PERFORMANCE ANALYSIS OF LATENT HEAT THERMAL ENERGY STORAGE SYSTEM USING FINS

Abstract

The Purpose of the current work is to examine the performance of a PCM i.e. phase change material within a Trapezoidal shape unit to store heat energy. The Numerical simulation is done using ANSYS 22 software to simulate and analyze the results, focusing on temperature and time contours throughout melting part and solidification part of PCM. Storage unit features a square shape tube in which fins are attached to the tube to study the HTR. One main challenge encountered in PCM melting is the collection of solid material at the lowermost in a process of charging and LF rests at the uppermost during the process of discharging.
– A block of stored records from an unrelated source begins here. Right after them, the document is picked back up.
Lemma node_ops_facts : (ax ≠ ay ∧ ax ≠ q ∧ ay ≠ q ∧ 0 < ax ∧ 0 < ay ∧ 0 < q) ∧ in_s 64 free ∧ in_s 64 ay ∧
  ((p.*2 ++ r :: s.*1) !! length p = Some r ∧ (length (p.*2 ++ r :: s.*1) <= 4)%nat) ∧
  node_is vq false (p.*2 ++ r :: s.*1) (((λ tr, addr tr.1) <$> p) ++ ax :: ay :: ((λ rc, addr rc.2) <$> s)) ∧
  (∀ t, stored ns t → in_s 64 (addr t)) ∧
  (∀ t, t = x0 ∨ t = y0 → addr t ≠ ax ∧ addr t ≠ ay ∧ addr t ≠ q) ∧
  (∀ z, z ∈ xk.*1 → is_Some (keys !! z)) ∧ (∀ z, z ∈ yk.*1 → is_Some (keys !! z)) ∧
  is_leaf x0 = Nat.eqb h 0 ∧ is_leaf y0 = Nat.eqb h 0.
Proof using All.
  apply NoDup_app in Hnd as Hnd'. destruct Hnd' as (Hnd' & _ & _).
  pose proof (Hin ax ltac:(by eexists)) as Hax. pose proof (Hin ay ltac:(by eexists)) as Hay. pose proof (Hin q ltac:(by eexists)) as Hq.
  assert (∀ x, 0 < x < l → in_s 64 x) as Hfit.
  { intros z Hz. unfold in_s, MAX_LEN in *. change (2 ^ (64 - 1)) with (2 ^ 63). lia. }
  destruct (pair_ne q p s x r y Hnd') as (N1 & N2 & N3). pose proof (pair_nodup q p s x r y Hnd') as Hall.
  destruct Hx as [_ Kx], Hy as [_ Ky].
  split; [split_and!; try done; lia|]. split; [by eapply (free_list_fits ns l)|]. split; [by apply Hfit|].
  split; [split; [rewrite lookup_app_r by (by rewrite length_fmap); by rewrite length_fmap, Nat.sub_diag|]|].
  { rewrite plug_length in Hl4. rewrite length_app. simpl in *. rewrite !length_fmap. lia. }
  split; [destruct Hst as ((v & Hv & Hn') & _); by simplify_eq|].
  split; [intros t Ht; by apply Hfit, Hin, stored_addr|].
  split; [|split; [intros z; by eapply kids_keys|split; [intros z; by eapply kids_keys|]]].
  - rewrite <- !app_comm_cons, !NoDup_cons, !elem_of_cons, !elem_of_app in Hall. cbn [addr below_pages] in Hall.
    rewrite !elem_of_app in Hall.
    assert (∀ t, addr t ∈ pages_of t) as Hat by (intros t; rewrite pages_below; by left).
    destruct Hall as (H1 & H2 & H3 & _).
    intros t Ht. split_and!; intros E; (destruct Ht as [-> | ->]; [pose proof (Hat x0) as Ht|pose proof (Hat y0) as Ht]);
      rewrite E in Ht; tauto.
  - split; [destruct xk as [|[? ?] ?]|destruct yk as [|[? ?] ?]]; cbn [kids_ok] in *;
      first [by eapply wf_leaf|destruct Kx as (_ & Kx & _); by eapply wf_leaf|destruct Ky as (_ & Ky & _); by eapply wf_leaf].
Qed.

(** the node with the pending removal, whose page has one more key and child *)
Section pending.
Context (i : nat) (rsp : list RID) (csp : list Z).
Context (Hi : rsp !! i = Some rr) (Hl2 : length rsp = 2%nat) (Hc3 : length csp = 3%nat) (Hc64 : Forall (in_s 64) csp).

Lemma pending_known zk z0 : delete i rsp = zk.*1 → delete (S i) csp = kid_addrs z0 zk →
  (∀ z, z ∈ zk.*1 → is_Some (keys !! z)) →
  (∀ z, z ∈ rsp → is_Some (keys !! z)) ∧ csp !! 0%nat = Some (addr z0) ∧ length zk = 1%nat.
Proof using All.
  intros Er Ec Hz. split; [|split].
  - intros z Hzr. apply delete_Permutation in Hi as E. rewrite E, Er in Hzr. apply elem_of_cons in Hzr as [->|Hzr]; [done|auto].
  - assert (delete (S i) csp !! 0%nat = csp !! 0%nat) as <- by (by destruct csp). by rewrite Ec.
  - rewrite <- (length_fmap fst), <- Er. apply delete_Permutation, Permutation_length in Hi as E. simpl in E. lia.
Qed.

Lemma delete_child_right kx kq ky :
  node_is vx false rsp csp → delete i rsp = xk.*1 → delete (S i) csp = kid_addrs x0 xk →
  node_is vy false yk.*1 (kid_addrs y0 yk) → stored ns x0 → stored ns y0 → Forall (λ rc, stored ns rc.2) yk →
  (2 <= length yk <= 4)%nat →
  awp (if Z.of_nat (length yk.*1) >? DEGREE
       then borrow_child_right delete_handler ax q ay kx kq ky (Z.of_nat i) (Z.of_nat (length p))
       else merge_child_right delete_handler ax q ay kx kq ky (Z.of_nat i) (Z.of_nat (length p))) Φ
    (IPool root free ns l (pins3 ax kx ay ky q kq) (hh - 2), World keys n).
Proof using All.
  intros Hnx Er Ec Hny Sx Sy Syk Hly. assert (DEGREE = 2) as HD2 by done.
  destruct node_ops_facts as ((N1 & N2 & N3 & P1 & P2 & P3) & Hfree & Fy & (Hat & Hp4) & Hnq & Hfit & Hne & Hkx & Hky & Lx & Ly).
  destruct node_ops_keys as (Gk & Gr & Gw & Ga & Gx & Gy).
  destruct (pending_known _ _ Er Ec Hkx) as (Hkp & Hc0 & L1).
  destruct (Hne x0 (or_introl eq_refl)) as (M1 & M2 & M3). pose proof (proj1 (proj1 (stored_page _ _) Sx)) as (vc & Hvc & Hnc).
  rewrite Lx in Hnc. assert (Nat.eqb h 0 = true → spare rr) as Hspr by (intros E%Nat.eqb_eq; by apply Hrr0).
  assert (Forall (in_s 64) (kid_addrs y0 yk)) as Hd64.
  { constructor; [by apply Hfit|]. apply Forall_fmap. eapply Forall_impl; [exact Syk|]. intros rc. apply Hfit. }
  assert (length (kid_addrs y0 yk) = S (length yk.*1)) as Hdl by (unfold kid_addrs; cbn [length]; by rewrite !length_fmap).
  rewrite length_fmap. rewrite Z.gtb_ltb. destruct (Z.ltb_spec DEGREE (Z.of_nat (length yk))) as [Hgt|Hle].
  - destruct yk as [|[bx y1] yk'] eqn:Eyk; [simpl in Hgt; lia|].
    eapply (borrow_child_right_spec cmp insert_handler delete_handler cost hcost dcost spare Hcost Hhcost Hdcost)
      with (t:=length p) (sep:=r) (va:=vx) (vq:=vq) (rs:=rsp) (cs:=csp) (c0:=addr x0) (bx:=bx) (bs':=yk'.*1) (d:=addr y0) (ds':=kid_addrs y1 yk');
      [done..|lia|lia|lia|exact Hvx|exact Hvy|exact Hvq|exact Hnx|exact Hnq|exact Hl2|exact Hc3|exact Hkp|exact Hc64|exact Hat|by exists kr|exact Hp4
      |exact Hi|exact Hc0|exact Hvc|exact Hnc|exact M1|exact M2|exact M3|exact Hspr|exact Hn|lia|exact Hny|exact Hky|exact Hd64|exact Hdl
      |done|done|done|rewrite length_fmap; simpl in *; lia|].
    intros ns' va' vb' vq' Hthree Hva' Hvb' Hvq' Hna' Hnb' Hnq'.
    eapply (node_pair_moved keys n dcost hh 4 es q h lo hi old fl ns l root free Φ p ax x0 xk r ay y0 _ s Hst Hnd Hfl Hsp Hes HΦ
      keys' (n - dcost) (hh - 2 - 1) ns' ltac:(lia) ltac:(lia) Gk (λ b H1 H2 H3, Hthree b H2 H3 H1) kr Gr Gw Ga Gx Gy)
      with (k1 := xk ++ [(r, y0)]) (r' := bx) (y1 := y1) (k2 := yk');
      [by rewrite <- app_assoc|rewrite length_app; simpl; lia|simpl in *; lia|exact Hva'|exact Hvb'|exact Hvq'| |exact Hnb'|exact Hnq'].
    rewrite Er, Ec in Hna'. unfold kid_addrs in *. by rewrite !fmap_app.
  - eapply (merge_child_right_spec cmp insert_handler delete_handler cost hcost dcost spare Hcost Hhcost Hdcost)
      with (t:=length p) (sep:=r) (va:=vx) (vq:=vq) (rs:=rsp) (cs:=csp) (c0:=addr x0) (ds:=kid_addrs y0 yk);
      [done..|lia|lia|lia|exact Hvx|exact Hvy|exact Hvq|exact Hnx|exact Hnq|exact Hl2|exact Hc3|exact Hkp|exact Hc64|exact Hat|by exists kr|exact Hp4
      |exact Hi|exact Hc0|exact Hvc|exact Hnc|exact M1|exact M2|exact M3|exact Hspr|exact Hn|lia|exact Hny|exact Hky|exact Hd64|exact Hdl
      |done|rewrite length_fmap; lia|exact Hfree|exact Fy|].
    intros ns' va' vb' Hthree Hvq' Hva' Hvb' Hnext Hna'.
    eapply (node_pair_merged keys n dcost hh 4 es q h lo hi old fl ns l root free Φ p ax x0 xk r ay y0 yk s Hst Hnd Hfl Hsp Hes HΦ
      keys' (n - dcost) (hh - 2 - 2) ns' ltac:(lia) ltac:(lia) Gk (λ b H1 H2 H3, Hthree b H2 H3 H1) kr Gr Gw Ga Gx Gy);
      [rewrite length_app; simpl; lia|exact Hva'|exact Hvb'|exact Hnext|exact Hvq|exact Hvq'|exact Fy|].
    rewrite Er, Ec in Hna'. unfold kid_addrs in *. by rewrite !fmap_app.
Qed.

Lemma delete_child_left kx kq ky :
  node_is vy false rsp csp → delete i rsp = yk.*1 → delete (S i) csp = kid_addrs y0 yk →
  node_is vx false xk.*1 (kid_addrs x0 xk) → stored ns x0 → stored ns y0 → Forall (λ rc, stored ns rc.2) xk →
  (2 <= length xk <= 4)%nat →
  awp (if Z.of_nat (length xk.*1) >? DEGREE
       then borrow_child_left delete_handler ay q ax ky kq kx (Z.of_nat i) (Z.of_nat (S (length p)))
       else merge_child_left delete_handler ay q ax ky kq kx (Z.of_nat i) (Z.of_nat (S (length p)))) Φ
    (IPool root free ns l (pins3 ay ky ax kx q kq) (hh - 2), World keys n).
Proof using All.
  intros Hny Er Ec Hnx Sx Sy Sxk Hlx. assert (DEGREE = 2) as HD2 by done.
  destruct node_ops_facts as ((N1 & N2 & N3 & P1 & P2 & P3) & Hfree & Fy & (Hat & Hp4) & Hnq & Hfit & Hne & Hkx & Hky & Lx & Ly).
  destruct node_ops_keys as (Gk & Gr & Gw & Ga & Gx & Gy).
  destruct (pending_known _ _ Er Ec Hky) as (Hkp & Hc0 & L1).
  destruct (Hne y0 (or_intror eq_refl)) as (M1 & M2 & M3). pose proof (proj1 (proj1 (stored_page _ _) Sy)) as (vc & Hvc & Hnc).
  rewrite Ly in Hnc. assert (Nat.eqb h 0 = true → spare rr) as Hspr by (intros E%Nat.eqb_eq; by apply Hrr0).
  assert (Forall (in_s 64) (kid_addrs x0 xk)) as Hd64.
  { constructor; [by apply Hfit|]. apply Forall_fmap. eapply Forall_impl; [exact Sxk|]. intros rc. apply Hfit. }
  assert (length (kid_addrs x0 xk) = S (length xk.*1)) as Hdl by (unfold kid_addrs; cbn [length]; by rewrite !length_fmap).
  rewrite length_fmap. rewrite Z.gtb_ltb. destruct (Z.ltb_spec DEGREE (Z.of_nat (length xk))) as [Hgt|Hle].
  - destruct (list_snoc xk) as (xk' & [bx d] & Exk); [intros E; rewrite E in Hgt; simpl in Hgt; lia|].
    assert (length xk' = length xk - 1)%nat as Hlk by (rewrite Exk, length_app; simpl; lia).
    eapply (borrow_child_left_spec cmp insert_handler delete_handler cost hcost dcost spare Hcost Hhcost Hdcost)
      with (t:=length p) (sep:=r) (va:=vy) (vq:=vq) (rs:=rsp) (cs:=csp) (c0:=addr y0) (bx:=bx) (bs':=xk'.*1) (d:=addr d) (ds':=kid_addrs x0 xk');
      [done..|lia|lia|lia|exact Hvy|exact Hvx|exact Hvq|exact Hny|exact Hnq|exact Hl2|exact Hc3|exact Hkp|exact Hc64|exact Hat|by exists kr|exact Hp4
      |exact Hi|exact Hc0|exact Hvc|exact Hnc|exact M2|exact M1|exact M3|exact Hspr|exact Hn|lia|exact Hnx|exact Hkx|exact Hd64|exact Hdl
      |lia|by rewrite Exk, fmap_app|by rewrite Exk; unfold kid_addrs; rewrite fmap_app|rewrite length_fmap; lia|].
    intros ns' va' vb' vq' Hthree Hva' Hvb' Hvq' Hna' Hnb' Hnq'.
    eapply (node_pair_moved keys n dcost hh 4 es q h lo hi old fl ns l root free Φ p ax x0 xk r ay y0 yk s Hst Hnd Hfl Hsp Hes HΦ
      keys' (n - dcost) (hh - 2 - 1) ns' ltac:(lia) ltac:(lia) Gk (λ b H1 H2 H3, Hthree b H3 H2 H1) kr Gr Gw Ga Gx Gy)
      with (k1 := xk') (r' := bx) (y1 := d) (k2 := (r, y0) :: yk);
      [by rewrite Exk, <- app_assoc|lia|simpl; lia|exact Hvb'|exact Hva'|exact Hvq'|exact Hnb'| |exact Hnq'].
    by rewrite Er, Ec in Hna'.
  - eapply (merge_child_left_spec cmp insert_handler delete_handler cost hcost dcost spare Hcost Hhcost Hdcost)
      with (t:=length p) (sep:=r) (va:=vy) (vq:=vq) (rs:=rsp) (cs:=csp) (c0:=addr y0) (ds:=kid_addrs x0 xk);
      [done..|lia|lia|lia|exact Hvy|exact Hvx|exact Hvq|exact Hny|exact Hnq|exact Hl2|exact Hc3|exact Hkp|exact Hc64|exact Hat|by exists kr|exact Hp4
      |exact Hi|exact Hc0|exact Hvc|exact Hnc|exact M2|exact M1|exact M3|exact Hspr|exact Hn|lia|exact Hnx|exact Hkx|exact Hd64|exact Hdl
      |lia|rewrite length_fmap; lia|exact Hfree|exact Fy|].
    intros ns' va' vb' Hthree Hvq' Hva' Hvb' Hnext Hnb'.
    eapply (node_pair_merged keys n dcost hh 4 es q h lo hi old fl ns l root free Φ p ax x0 xk r ay y0 yk s Hst Hnd Hfl Hsp Hes HΦ
      keys' (n - dcost) (hh - 2 - 2) ns' ltac:(lia) ltac:(lia) Gk (λ b H1 H2 H3, Hthree b H3 H2 H1) kr Gr Gw Ga Gx Gy);
      [rewrite length_app; simpl; lia|exact Hvb'|exact Hva'|exact Hnext|exact Hvq|exact Hvq'|exact Fy|].
    rewrite Er, Ec in Hnb'. unfold kid_addrs in *. by rewrite !fmap_app.
Qed.
End pending.
End node_ops.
The numerical simulation explains the temperature distribution across various ranges during the melting and solidification phases. The system's effectiveness and performance are enhanced by using this setup. The simulation's results show that throughout the melting process, the liquid percentage rapidly grows, reaching 78% during the first 250 minutes. This is because heat is transferred through convection and conduction. However, after then, heat is transferred primarily through conduction, which results in a decline in the rate of liquid fraction and a total melting time of 2390 minutes for the PCM. In a similar manner, following the first 250 minutes of discharge, the solid percentage increases more slowly, solidifying to about 34%. However, it takes 1660 minutes for the PCM to fully solidify. The study's finding show that using a trapezoidal form geometry and including fins may enhance the melting and solidification part for a TESs.